Li Yichun, vice president of the China Industry-University-Research Institute Collaboration Association New Material Commission, predicts that half of the PV equipment makers will have to cease operations in 2012 should the E.U. go ahead with the move to lower PV subsidies.
Europe is a major consumer of PV products, with Germany and Italy accounting for more than 50 percent of the market.
Germany, the largest importer of Chinese PV products, announced that it would lower subsidies by 15 percent in 2012. Following the lead of Germany, Italy, the second-largest PV market globally, had announced plans to reduce subsidies next year.
According to Valerio Natalizia, chairman of the Italian Photovoltaic Industry Association, the country is expected to have PV installed capacity of 12.5 gigawatts by the end of 2011. Natalizia predicted industry growth in 2012 to significantly slow, with newly installed capacity of 2.5-3 gigawatts.

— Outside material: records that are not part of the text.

(* ===== verification/Threads.v ===== *)
(** * Interleaving of threads

    A configuration is a shared state and the list of the threads' program
    counters.  A component gives an executable function [next]: what thread [t]
    does next, given a choice that resolves its nondeterminism (which call to make,
    which waiter a signal wakes, whether a wait times out).  [step] is the
    relation of one move of any thread, [run] executes a schedule, and the sums
    [tsum] over the threads express counting invariants. *)

From S2P Require Import Prelude.

Record conf (St P : Type) := mkConf { shared : St; threads : list P }.
Arguments mkConf {St P} shared threads.
Arguments shared {St P} c.
Arguments threads {St P} c.

Section system.
Context {St P Ch : Type} (next : Ch -> nat -> conf St P -> option (conf St P)).

Definition step (c c' : conf St P) : Prop := exists ch t, next ch t c = Some c'.
Definition reachable (c c' : conf St P) : Prop := rtc step c c'.

Fixpoint run (sched : list (Ch * nat)) (c : conf St P) : option (conf St P) :=
  match sched with
  | [] => Some c
  | (ch, t) :: sched => c' ← next ch t c; run sched c'
  end.

Lemma run_reachable sched c c' : run sched c = Some c' -> reachable c c'.
Proof.
  revert c. induction sched as [|[ch t] sched IH]; intros c; simpl.
  - intros [= <-]. apply rtc_refl.
  - destruct (next ch t c) as [c1|] eqn:E; [|done]. intros H.
    apply rtc_l with c1; [by exists ch, t|]. by apply IH.
Qed.

Lemma reachable_run c c' : reachable c c' -> exists sched, run sched c = Some c'.
Proof.
  induction 1 as [c|c c1 c2 (ch & t & E) _ [sched IH]].
  - by exists [].
  - exists ((ch, t) :: sched). simpl. by rewrite E.
Qed.

(** An invariant of the initial configuration and of every move holds in
    every reachable configuration. *)
Lemma invariant (I : conf St P -> Prop) c0 c :
  I c0 -> (forall c1 c2, I c1 -> step c1 c2 -> I c2) -> reachable c0 c -> I c.
Proof. intros H0 Hs. induction 1; eauto. Qed.

(** A relation to the start that every move preserves. *)
Lemma reachable_trans c1 c2 c3 : reachable c1 c2 -> reachable c2 c3 -> reachable c1 c3.
Proof. unfold reachable. intros H1 H2. by trans c2. Qed.

Lemma reachable_step c1 c2 c3 : reachable c1 c2 -> step c2 c3 -> reachable c1 c3.
Proof. intros H1 H2. eapply rtc_r; eauto. Qed.
End system.

(** ** Sums over the threads *)

Definition tsum {P} (f : P -> Z) (l : list P) : Z := foldr (fun p n => f p + n) 0 l.

(** The number of threads with a property. *)
Definition b2z (b : bool) : Z := if b then 1 else 0.
Definition tcount {P} (f : P -> bool) (l : list P) : Z := tsum (fun p => b2z (f p)) l.

Section sums.
Context {P : Type}.
Implicit Types (l : list P) (f g : P -> Z).

Lemma tsum_insert f l i x y :
  l !! i = Some x -> tsum f (<[i := y]> l) = tsum f l - f x + f y.
Proof.
  revert i. induction l as [|z l IH]; intros [|i]; simpl; try done.
  - intros [= ->]. lia.
  - intros Hi. rewrite IH by done. lia.
Qed.

Lemma tsum_fmap f l (h : P -> P) : tsum f (h <$> l) = tsum (fun p => f (h p)) l.
Proof. induction l as [|z l IH]; [done|]. exact (f_equal (Z.add (f (h z))) IH). Qed.

Lemma tsum_ext f g l :
  (forall i x, l !! i = Some x -> f x = g x) -> tsum f l = tsum g l.
Proof.
  induction l as [|z l IH]; intros H; simpl; [done|].
  rewrite (H 0%nat z eq_refl). f_equal. apply IH. intros i x Hi. by apply (H (S i)).
Qed.

Lemma tsum_le f g l :
  (forall i x, l !! i = Some x -> f x <= g x) -> tsum f l <= tsum g l.
Proof.
  induction l as [|z l IH]; intros H; simpl; [lia|].
  pose proof (H 0%nat z eq_refl). assert (tsum f l <= tsum g l); [|lia].
  apply IH. intros i x Hi. by apply (H (S i)).
Qed.

Lemma tsum_add f g l : tsum (fun p => f p + g p) l = tsum f l + tsum g l.
Proof. induction l as [|z l IH]; simpl; lia. Qed.

Lemma tsum_sub f g l : tsum (fun p => f p - g p) l = tsum f l - tsum g l.
Proof. induction l as [|z l IH]; simpl; lia. Qed.

Lemma tsum_zero f l : (forall i x, l !! i = Some x -> f x = 0) -> tsum f l = 0.
Proof.
  intros H. rewrite (tsum_ext f (fun _ => 0)) by done. induction l as [|z l IH]; simpl; [done|].
  rewrite IH; [done|]. intros i x Hi. by apply (H (S i)).
Qed.

Lemma tsum_nonneg f l : (forall p, 0 <= f p) -> 0 <= tsum f l.
Proof.
  intros H. induction l as [|z l IH]; simpl; [lia|]. specialize (H z). lia.
Qed.

Lemma tsum_le_one f l i x : (forall p, 0 <= f p) -> l !! i = Some x -> f x <= tsum f l.
Proof.
  intros H. revert i. induction l as [|z l IH]; intros [|i]; simpl; try done.
  - intros [= ->]. pose proof (tsum_nonneg f l H). lia.
  - intros Hi. specialize (IH i Hi). specialize (H z). lia.
Qed.

Lemma tsum_one f l i x :
  l !! i = Some x -> (forall j y, l !! j = Some y -> j <> i -> f y = 0) -> tsum f l = f x.
Proof.
  revert i. induction l as [|z l IH]; intros [|i]; simpl; try done.
  - intros [= ->] H. rewrite tsum_zero; [lia|]. intros j y Hj. by apply (H (S j)).
  - intros Hi H. rewrite (IH i Hi), (H 0%nat z); [lia|done|done|].
    intros j y Hj Hne. apply (H (S j)); [done|congruence].
Qed.

Lemma tcount_exists (f : P -> bool) l :
  0 < tcount f l <-> exists i x, l !! i = Some x /\ f x = true.
Proof.
  unfold tcount. split.
  - induction l as [|z l IH]; simpl; [lia|]. destruct (f z) eqn:E; simpl.
    + intros _. by exists 0%nat, z.
    + intros H. destruct IH as (i & x & Hi & Hx); [lia|]. by exists (S i), x.
  - intros (i & x & Hi & Hx).
    assert (forall p, 0 <= b2z (f p)) as Hp by (intros p; destruct (f p); simpl; lia).
    pose proof (tsum_le_one (fun p => b2z (f p)) l i x Hp Hi) as H. cbv beta in H.
    rewrite Hx in H. simpl in H. lia.
Qed.
End sums.

Lemma b2z_bounds b : 0 <= b2z b <= 1.
Proof. destruct b; simpl; lia. Qed.

Lemma tcount_nonneg {P} (f : P -> bool) (l : list P) : 0 <= tcount f l.
Proof. apply tsum_nonneg. intros p. apply b2z_bounds. Qed.

Lemma tcount_le_one {P} (f : P -> bool) (l : list P) t p : l !! t = Some p -> b2z (f p) <= tcount f l.
Proof. intros Hp. apply (tsum_le_one (fun p => b2z (f p)) l t p); [intros q; apply b2z_bounds|done]. Qed.

Lemma tcount_insert {P} (f : P -> bool) (l : list P) t p p' :
  l !! t = Some p -> tcount f (<[t := p']> l) = tcount f l - b2z (f p) + b2z (f p').
Proof. apply (tsum_insert (fun q => b2z (f q))). Qed.

(** Threads that are added. *)
Lemma tsum_app {P} (f : P -> Z) (l1 l2 : list P) : tsum f (l1 ++ l2) = tsum f l1 + tsum f l2.
Proof. induction l1 as [|x l1 IH]; simpl; lia. Qed.

Lemma tsum_replicate {P} (f : P -> Z) n p : tsum f (replicate n p) = Z.of_nat n * f p.
Proof. induction n as [|n IH]; cbn [replicate tsum foldr]; [lia|]. unfold tsum in IH. lia. Qed.

Lemma tcount_app {P} (f : P -> bool) (l1 l2 : list P) : tcount f (l1 ++ l2) = tcount f l1 + tcount f l2.
Proof. apply tsum_app. Qed.

Lemma tcount_cons {P} (f : P -> bool) x (l : list P) : tcount f (x :: l) = b2z (f x) + tcount f l.
Proof. reflexivity. Qed.

Lemma tcount_nil {P} (f : P -> bool) : tcount f [] = 0.
Proof. reflexivity. Qed.

(** Two threads with a property. *)
Lemma tcount_two {P} (f : P -> bool) (l : list P) i j x y :
  l !! i = Some x -> l !! j = Some y -> i <> j -> f x = true -> f y = true -> 2 <= tcount f l.
Proof.
  revert i j. induction l as [|z l IH]; intros i j Hi Hj Hne Hx Hy; [done|].
  change (tcount f (z :: l)) with (b2z (f z) + tcount f l). pose proof (b2z_bounds (f z)).
  destruct i as [|i], j as [|j]; simpl in Hi, Hj; [done|..].
  - injection Hi as ->. pose proof (tcount_le_one f l j y Hj) as H1. rewrite Hx. rewrite Hy in H1. simpl in *. lia.
  - injection Hj as ->. pose proof (tcount_le_one f l i x Hi) as H1. rewrite Hy. rewrite Hx in H1. simpl in *. lia.
  - specialize (IH i j Hi Hj ltac:(congruence) Hx Hy). lia.
Qed.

The heated debates taking place regarding the reduction of subsidies had undermined the confidence of PV producers, according to the report.
In addition, the U.K.'s Department of Energy and Climate Change said the U.K. will reduce its rebate from 43 pence per kilowatt hour to 20 pence per kilowatt hour for small systems.
According to China Securities, Germany is experiencing a rapid increase in PV insalled capacity since the beginning of October, since the subsidy cuts will take effect in 2012. Such a rapid increase will mainly benefit China’s second-tier PV equipment makers, added China Securities.
Since the second quarter, global PV prices had fallen, with a significant plunge in the prices of crystalline silicon photovoltaic batteries and components.
The average selling price of polysilicon batteries had fallen to $35 per unit in early November, compared to $100 per unit at the beginning of 2011. It was reported that the breakeven cost of some of the small and mid-sized domestic makers was $60 per unit.
Shenzhen Topraysolar (002218.SZ) reported loss of 0.0838 yuan per share in the third quarter, while sales and net profit fell 11 percent and 160 percent year-on-year, respectively.
PV makers with capacity of less than 100 megawatts will enter into bankruptcy proceedings, while those with capacity of more than one gigawatt will survive, added Li.